She looks like a sweet, cheek-pinching grandma, but cross Marjorie Stockham and she’ll put you in a headlock faster than you can say canasta. (Seriously, she’s done it.) Since 1979, the 86-year-old Kansas native has ushered Seattle sports fans to their seats—and drunks to the door—at the Kingdome, Safeco Field, KeyArena, and CenturyLink Field, and she won’t stop until her kids take her driver’s license. This July, the Seahawks’ and Sounders’ home turns 10, and Stockham will mark the occasion the same way she does every other cause for celebration: by making sure no one celebrates too much.
I was working at a record distributor, and a coworker said, “I have to be off at 5 o’clock because I have to work at the Kingdome tonight.” I had just moved to Seattle, and I said, “What’s the Kingdome?” “Well, we play all kinds of sports in there,” she said. I said, “Baseball?” “Yes.” So I said, “Bring me an application.” She did the next day, and I took it in that night. And she said, “Go to wardrobe and get a uniform. You can work tonight.” So I called my kids and says, “I won’t be home until after the baseball game.” I thought I’d died and gone to heaven.
A lot of the players used to call me Mom. We’d go out with them after the game and drink pitchers of beer. You can’t do that anymore. They built the new stadium so you can’t get close to the players.
Remember when the ceiling tiles fell? They had to shut down the Kingdome, and the Mariners played the rest of their games on the road that season. But then a couple months later, before they opened the building back up, they called several of us in and gave us a job. Mine was flushing every toilet in the building to make sure they all worked. They were afraid that the contractors had stuffed one of them up and it would overflow. But nope, they all worked. That’s the first time I was ever in a man’s restroom—and I was in every one of them.
There’s no comparison between CenturyLink and the Kingdome. This stadium is beautiful. The Kingdome was never taken care of like it should have been. The plumbing was a problem. The roof leaked the whole 20 years it existed. And it had horrible, horrible food. They weren’t going to waste anything. Sometimes they heated them hot dogs up three or four times, and they was just as gray as they could be before they’d throw them away.
But I bawled when they tore it down. It was March of 2000. I got up early to watch it go down. I don’t know why I wanted to watch, but I did. It was like losing your home. Not many people know this, but I have the sign from my section: 119. I took my hammer and my pliers and I went down there when we were inventorying stuff and took it. I have several pieces of the cement, too. They’re in my rock garden.
There were two years when I took a break from the Seahawks, for the simple reason that I had breast cancer. But at the same time they were building the new stadium, which obviously wasn’t a dome. The Kingdome was a wonderful place to work because the temperature was always an even 72 degrees. I don’t think I would have come back if they couldn’t guarantee me I could work inside. My momma never raised any dummies.

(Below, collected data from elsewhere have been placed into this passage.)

Lemma create_data_sources_keeps_the_features_witness :
  features (dashboard (fst (@Dashboard.create_data_sources Reference.numerics Farm.start)))
  = Some Farm.features /\
  (has_column Farm.features "ndvi" = false ->
   exists msg,
     DashboardSpec.left_empty (ValueError msg)
       (fst (Dashboard.set_features (Some Farm.features) Farm.prepared))
       (fst (@Dashboard.create_data_sources Reference.numerics Farm.start))) /\
  (has_column Farm.features "ndvi" = true ->
   exists yield_data ndvi_data l,
     select Farm.features ["parcelle_id"; "date"; "rendement_estime"] = Ok yield_data /\
     select Farm.features ["parcelle_id"; "date"; "ndvi"] = Ok ndvi_data /\
     yield_source (dashboard (fst (@Dashboard.create_data_sources Reference.numerics Farm.start)))
     = (if Frame.empty (Frame.dropna yield_data) then None
        else Some (mkSource (Frame.dropna yield_data))) /\
     ndvi_source (dashboard (fst (@Dashboard.create_data_sources Reference.numerics Farm.start)))
     = (if Frame.empty (Frame.dropna ndvi_data) then None
        else Some (mkSource (Frame.dropna ndvi_data))) /\
     logs (fst (@Dashboard.create_data_sources Reference.numerics Farm.start))
     = l ++ [LogInfo "Sources de données préparées avec succès." []]).
Proof.
  apply (@create_data_sources_keeps_the_features Reference.numerics
           Farm.start Farm.loaded Farm.prepared Farm.features).
  - reflexivity.
  - vm_compute. reflexivity.
Defined.
(** ** The stress matrix *)

Section StressMatrix.

Variable w : World.
Variable t : DataFrame.
Variables ts ss : list cell.
Hypothesis Hf : features (dashboard w) = Some t.
Hypothesis Hwf : wf t.
Hypothesis Ht : getitem t "temperature" = Ok (Float64, ts).
Hypothesis Hs : getitem t "stress_hydrique" = Ok (Float64, ss).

Sounders fans may be a problem, but I never see them. Once that game starts, they get to their seats. And I know when it’s halftime because they all run to the restroom. But Seahawks? There’s drunks running in and out all day long and really giving you problems. You’re battling them the whole time.

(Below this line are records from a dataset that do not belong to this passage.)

(** * ffnn.ts: a random feed-forward network rendered as an RGBA image

    A shallow embedding of [src/ffnn.ts] and the properties of its
    specification.

    Numbers.  The values the network computes with (weights, activations,
    coordinates, colour channels) are IEEE-754 binary64 numbers, modelled by
    the primitive [float]: every [+], [*], [/] and comparison below rounds
    and treats NaN and the infinities exactly as the JavaScript operator
    does.  Numbers that are used as counts and dimensions ([n], [d], loop
    counters, [config.input], ...) are modelled by [index]: a mathematical
    integer or NaN, the one non-integer value the source itself tests for
    ([isNaN]).  On counts the arithmetic of the source is exact where it
    matters: a typed array has fewer than 2^53 elements, so a length or an
    offset into a buffer that a loop reaches is an integer below 2^53, and
    a product that leaves this range is refused as a length whether it is
    rounded or not.  The arguments [row] and [col] of [get] and [set] are
    numbers the caller chooses, so they are [float]s and the flat index is
    rounded as the source rounds it; [zeros_num] is [zeros] on a number
    that need not be a count.

    Engine.  The largest typed array that can be allocated is
    implementation-defined: the embedding is parametric in an [Engine] that
    gives the largest length of a [Float64Array] and of a
    [Uint8ClampedArray]; a longer array, like a negative length, is a
    RangeError.

    Host.  [Math.tanh], [Math.exp], [Math.log], [Math.sqrt] are
    implementation-approximated in ECMA-262 and [Math.random] is an oracle:
    the embedding is parametric in a [Host] that supplies them. *)

From Stdlib Require Import ZArith Floats Lia Bool Ascii.
From stdpp Require Import base list strings gmap pretty.

Local Open Scope Z_scope.

(* Decimal literals denote the nearest binary64 value, as in JavaScript. *)
#[local] Set Warnings "-inexact-float".

(** ** Exceptions and the two monads of the embedding *)

Inductive exn : Type :=
| DimensionsMisaligned   (* Error('Matrix dimensions misaligned') *)
| IndexOutOfBounds       (* Error('index out of bounds') *)
| RangeError             (* new Float64Array(len) with an invalid length *)
| TypeError              (* reading a property of undefined *)
| FuelExhausted.         (* the bound of the model on the rejection loop *)

Inductive result (A : Type) : Type :=
| Ok (a : A)
| Throw (e : exn).
Arguments Ok {A} a.
Arguments Throw {A} e.

Definition rbind {A B} (r : result A) (k : A -> result B) : result B :=
  match r with
  | Ok a => k a
  | Throw e => Throw e
  end.

(** A computation that may call [Math.random]: the state is the number of
    values drawn so far. *)
Definition M (A : Type) : Type := nat -> result (A * nat).

Definition ret {A} (a : A) : M A := fun c => Ok (a, c).
Definition bind {A B} (m : M A) (k : A -> M B) : M B :=
  fun c => match m c with
           | Ok (a, c') => k a c'
           | Throw e => Throw e
           end.
Definition lift {A} (r : result A) : M A :=
  fun c => match r with
           | Ok a => Ok (a, c)
           | Throw e => Throw e
           end.

Declare Scope js_scope.
Delimit Scope js_scope with js.
Notation "'let!' x := r 'in' k" := (rbind r (fun x => k))
  (at level 10, x pattern, r at level 100, k at level 200) : js_scope.
Notation "'do!' x := m 'in' k" := (bind m (fun x => k))
  (at level 10, x pattern, m at level 100, k at level 200) : js_scope.
Local Open Scope js_scope.

(** ** Counts and indices *)

Inductive index : Type :=
| iNaN
| Int (z : Z).

Definition imul (a b : index) : index :=
  match a, b with
  | Int x, Int y => Int (x * y)
  | _, _ => iNaN
  end.

Definition iadd (a b : index) : index :=
  match a, b with
  | Int x, Int y => Int (x + y)
  | _, _ => iNaN
  end.

(** [a === b]: false as soon as one side is NaN. *)
Definition ieqb (a b : index) : bool :=
  match a, b with
  | Int x, Int y => x =? y
  | _, _ => false
  end.

Definition isNaN (a : index) : bool :=
  match a with
  | iNaN => true
  | Int _ => false
  end.

(** The values [i] takes in [for (let i = 0; i < n; i++)]. *)
Definition upto (n : index) : list Z :=
  match n with
  | Int z => seqZ 0 z
  | iNaN => []
  end.

(** ** Typed arrays *)

(** The engine: the largest length of a [Float64Array] and of a
    [Uint8ClampedArray] that it allocates.  ECMA-262 bounds the byte length
    of a buffer by 2^53 - 1 (ToIndex, CreateByteDataBlock) and leaves the
    rest to the implementation, which throws a RangeError when it cannot
    allocate; an engine is taken to allocate at least the three numbers of
    the input vector of the forward pass. *)
Class Engine : Type := mkEngine {
  max_Float64Array : Z;
  max_Uint8ClampedArray : Z;
  Float64Array_min : 3 <= max_Float64Array;
  Float64Array_max : 8 * max_Float64Array <= 2 ^ 53 - 1;
  Uint8ClampedArray_min : 0 <= max_Uint8ClampedArray;
  Uint8ClampedArray_max : max_Uint8ClampedArray <= 2 ^ 53 - 1
}.

(** [new Float64Array(len)]: ToIndex sends NaN to 0; a negative length and
    a length the engine does not allocate are a RangeError; the buffer is
    zero-filled. *)
Definition Float64Array_new {eng : Engine} (len : index) : result (list float) :=
  match len with
  | iNaN => Ok []
  | Int z => if (z <? 0) || (max_Float64Array <? z) then Throw RangeError
             else Ok (replicate (Z.to_nat z) 0%float)
  end.

(** [a[ix]]: [None] is [undefined], the value of a read outside the
    buffer. *)
Definition rd {A} (a : list A) (ix : index) : option A :=
  match ix with
  | Int z => if z <? 0 then None else a !! Z.to_nat z
  | iNaN => None
  end.

(** [a[ix] = v]: a typed array ignores a write outside the buffer. *)
Definition wr {A} (a : list A) (ix : index) (v : A) : list A :=
  match ix with
  | Int z => if z <? 0 then a else <[Z.to_nat z := v]> a
  | iNaN => a
  end.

It burns me up when I hear my coworkers talking bad about the players. When you’re accepting a check from them, you keep your mouth shut.
Everybody says I run too tight a ship. I don’t put up with nothing. If I got somebody in my aisle that’s acting up, I’ll tell him, “You’re going to be warned once. The second time, the cops are going to come get you. And that’s it.” And I keep my word. Nobody intimidates me.
I never thought I would ever get into sports like this. I used to get so angry when my husband would watch football for five or six hours a day. I’d have to leave the house. I thought, My god, can’t you get up and do something once in a while? You sit in that chair all damn day. We’re divorced now.
Most people just consider this a job. Or they took it to watch the games. But I’ve made friends with so many of the fans. At first they say, “There’s our favorite usher.” Then you start learning their name. Then, next thing you know, you’re talking about your family and they are, too. Some of these people came to my daughter’s wedding. They came to my son’s funeral. The thought of not seeing them is the thing that keeps me from quitting. Maybe you have to get as old as I am to develop that kind of relationship.
I wish I had kept a journal from the time I started. I could have wrote a best seller.